[Data excerpts]
• • •
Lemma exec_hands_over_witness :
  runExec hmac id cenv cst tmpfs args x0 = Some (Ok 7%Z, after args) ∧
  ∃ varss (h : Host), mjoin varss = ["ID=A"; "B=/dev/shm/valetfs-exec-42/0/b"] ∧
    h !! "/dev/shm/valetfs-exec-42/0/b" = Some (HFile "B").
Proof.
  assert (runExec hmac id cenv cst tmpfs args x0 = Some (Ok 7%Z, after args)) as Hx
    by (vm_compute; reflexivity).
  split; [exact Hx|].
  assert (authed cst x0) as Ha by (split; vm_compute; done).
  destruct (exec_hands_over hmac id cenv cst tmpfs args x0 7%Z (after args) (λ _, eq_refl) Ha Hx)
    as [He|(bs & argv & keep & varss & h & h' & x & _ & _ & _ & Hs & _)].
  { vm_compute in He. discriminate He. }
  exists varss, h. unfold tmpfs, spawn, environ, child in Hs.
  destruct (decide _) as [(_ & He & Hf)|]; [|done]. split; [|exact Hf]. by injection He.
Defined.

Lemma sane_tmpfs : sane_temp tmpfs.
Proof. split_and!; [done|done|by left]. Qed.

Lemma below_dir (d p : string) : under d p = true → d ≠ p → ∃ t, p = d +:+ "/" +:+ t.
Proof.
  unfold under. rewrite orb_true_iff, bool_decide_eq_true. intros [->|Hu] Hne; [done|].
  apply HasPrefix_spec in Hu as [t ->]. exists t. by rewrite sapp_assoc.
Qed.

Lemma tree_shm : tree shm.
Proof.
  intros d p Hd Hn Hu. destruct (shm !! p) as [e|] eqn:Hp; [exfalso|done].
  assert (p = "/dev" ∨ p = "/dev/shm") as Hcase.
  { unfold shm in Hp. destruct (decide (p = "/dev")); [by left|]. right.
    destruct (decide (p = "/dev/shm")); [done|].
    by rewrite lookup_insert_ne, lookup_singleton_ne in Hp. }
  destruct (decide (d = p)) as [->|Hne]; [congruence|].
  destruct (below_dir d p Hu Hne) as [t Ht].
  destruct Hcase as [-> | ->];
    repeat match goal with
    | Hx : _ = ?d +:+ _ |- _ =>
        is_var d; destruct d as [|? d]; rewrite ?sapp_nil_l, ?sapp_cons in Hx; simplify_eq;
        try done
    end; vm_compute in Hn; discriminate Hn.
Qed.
• • •
▶ What is expected
Each record is to be retyped exactly as it appears.

▶ Answer section
Lemma exec_hands_over_witness :
  runExec hmac id cenv cst tmpfs args x0 = Some (Ok 7%Z, after args) ∧
  ∃ varss (h : Host), mjoin varss = ["ID=A"; "B=/dev/shm/valetfs-exec-42/0/b"] ∧
    h !! "/dev/shm/valetfs-exec-42/0/b" = Some (HFile "B").
Proof.
  assert (runExec hmac id cenv cst tmpfs args x0 = Some (Ok 7%Z, after args)) as Hx
    by (vm_compute; reflexivity).
  split; [exact Hx|].
  assert (authed cst x0) as Ha by (split; vm_compute; done).
  destruct (exec_hands_over hmac id cenv cst tmpfs args x0 7%Z (after args) (λ _, eq_refl) Ha Hx)
    as [He|(bs & argv & keep & varss & h & h' & x & _ & _ & _ & Hs & _)].
  { vm_compute in He. discriminate He. }
  exists varss, h. unfold tmpfs, spawn, environ, child in Hs.
  destruct (decide _) as [(_ & He & Hf)|]; [|done]. split; [|exact Hf]. by injection He.
Defined.

Lemma sane_tmpfs : sane_temp tmpfs.
Proof. split_and!; [done|done|by left]. Qed.

Lemma below_dir (d p : string) : under d p = true → d ≠ p → ∃ t, p = d +:+ "/" +:+ t.
Proof.
  unfold under. rewrite orb_true_iff, bool_decide_eq_true. intros [->|Hu] Hne; [done|].
  apply HasPrefix_spec in Hu as [t ->]. exists t. by rewrite sapp_assoc.
Qed.

Lemma tree_shm : tree shm.
Proof.
  intros d p Hd Hn Hu. destruct (shm !! p) as [e|] eqn:Hp; [exfalso|done].
  assert (p = "/dev" ∨ p = "/dev/shm") as Hcase.
  { unfold shm in Hp. destruct (decide (p = "/dev")); [by left|]. right.
    destruct (decide (p = "/dev/shm")); [done|].
    by rewrite lookup_insert_ne, lookup_singleton_ne in Hp. }
  destruct (decide (d = p)) as [->|Hne]; [congruence|].
  destruct (below_dir d p Hu Hne) as [t Ht].
  destruct Hcase as [-> | ->];
    repeat match goal with
    | Hx : _ = ?d +:+ _ |- _ =>
        is_var d; destruct d as [|? d]; rewrite ?sapp_nil_l, ?sapp_cons in Hx; simplify_eq;
        try done
    end; vm_compute in Hn; discriminate Hn.
Qed.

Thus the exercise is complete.